• [Instructions for the task]: Look through the records below for the line with "(objects w) /\" and the line with "as (Hfresh &", then return those lines and all lines between, exactly.

• [Given entries]:
● ● ● ●

(** X7: upload, then delete.  When an upload succeeds and the delete of the
    returned id succeeds after it, the table of file metadata is what it was
    before the upload, the object is gone, and every bucket reads the usage
    counters it read before (the counters of the bucket were not negative,
    the declared size was not negative, the maximum is a positive int64). *)
Theorem delete_undoes_upload s env env' o b fh w meta :
  0 < file.maxFileSize s <= max_int64 ->
  0 <= file.Size fh ->
  0 <= TotalBytes (bucketrepo.usage_of w b) -> 0 <= FileCount (bucketrepo.usage_of w b) ->
  result_of (file.Upload s env o b (Some fh) w) = inr meta ->
  result_of (file.Delete s env' o b (ID meta) (world_of (file.Upload s env o b (Some fh) w)))
    = inr tt ->
  files (world_of (file.Delete s env' o b (ID meta)
                               (world_of (file.Upload s env o b (Some fh) w)))) = files w /\
  buckets (world_of (file.Delete s env' o b (ID meta)
                                 (world_of (file.Upload s env o b (Some fh) w)))) = buckets w /\
  objects (world_of (file.Delete s env' o b (ID meta)
                                 (world_of (file.Upload s env o b (Some fh) w))))
    = delete (file.objectBucket s, ObjectName meta) (objects w) /\
  (forall b',
     bucketrepo.usage_of (world_of (file.Delete s env' o b (ID meta)
                                      (world_of (file.Upload s env o b (Some fh) w)))) b'
     = bucketrepo.usage_of w b').
Proof.
  intros Hmax Hsize Htb Hfc Hup Hdel.
  pose proof (Upload_ok_state s env o b fh w meta Hup)
    as (Hfresh & Hf1 & Hb1 & Hu1 & Ho1 & Hbk & Hact & Hnl).
  generalize dependent (world_of (file.Upload s env o b (Some fh) w)). intros w' Hdel Hf1 Hb1 Hu1 Ho1.
  destruct (Delete_ok_state s env' o b (ID meta) w' Hdel) as (meta' & Hown & Hf2 & Hb2 & Hu2 & Ho2).
  apply owned_file_inv in Hown as (Hrow & _).
  rewrite Hf1, lookup_insert_eq in Hrow. injection Hrow as <-.
  generalize dependent (world_of (file.Delete s env' o b (ID meta) w')). intros w'' Hf2 Hb2 Ho2 Hu2.
  assert (0 <= SizeBytes meta <= max_int64) as Hrange.
  { rewrite Hact. unfold too_large, upload_actual in *.
    rewrite Hact in Hnl. unfold upload_actual in Hnl.
    destruct (Z.leb_spec (put_size env) 0); lia. }
  split; [|split; [|split]].
  - rewrite Hf2, Hf1. by apply delete_insert_id.
  - by rewrite Hb2.
  - rewrite Ho2, Ho1. apply delete_insert_eq.
  - intros b'. unfold bucketrepo.usage_of in *. rewrite Hu2, Hu1.
    destruct (decide (b = b')) as [<-|Hne].
    + rewrite !lookup_insert_eq. rewrite neg64_opp by done. simpl.
      destruct (bucket_usage w !! b) as [[tb fc]|]; simpl in *; f_equal; lia.
    + by rewrite !lookup_insert_ne.
Qed.
(** ... and distinct numbers print differently. *)
Lemma dec20_inj n m : 0 <= n -> 0 <= m -> dec20 n = dec20 m -> n = m.
Proof.
  intros Hn Hm E. apply (f_equal (fun s => parse_digits s 0)) in E.
  unfold dec20, pad_left in E. rewrite !parse_digits_zeros in E by done.
  unfold dec_nonneg in E. rewrite !parse_dec_go in E by (done || lia). by injection E.
Qed.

● ● ● ●

• [Exercise result]:
    = delete (file.objectBucket s, ObjectName meta) (objects w) /\
  (forall b',
     bucketrepo.usage_of (world_of (file.Delete s env' o b (ID meta)
                                      (world_of (file.Upload s env o b (Some fh) w)))) b'
     = bucketrepo.usage_of w b').
Proof.
  intros Hmax Hsize Htb Hfc Hup Hdel.
  pose proof (Upload_ok_state s env o b fh w meta Hup)
    as (Hfresh & Hf1 & Hb1 & Hu1 & Ho1 & Hbk & Hact & Hnl).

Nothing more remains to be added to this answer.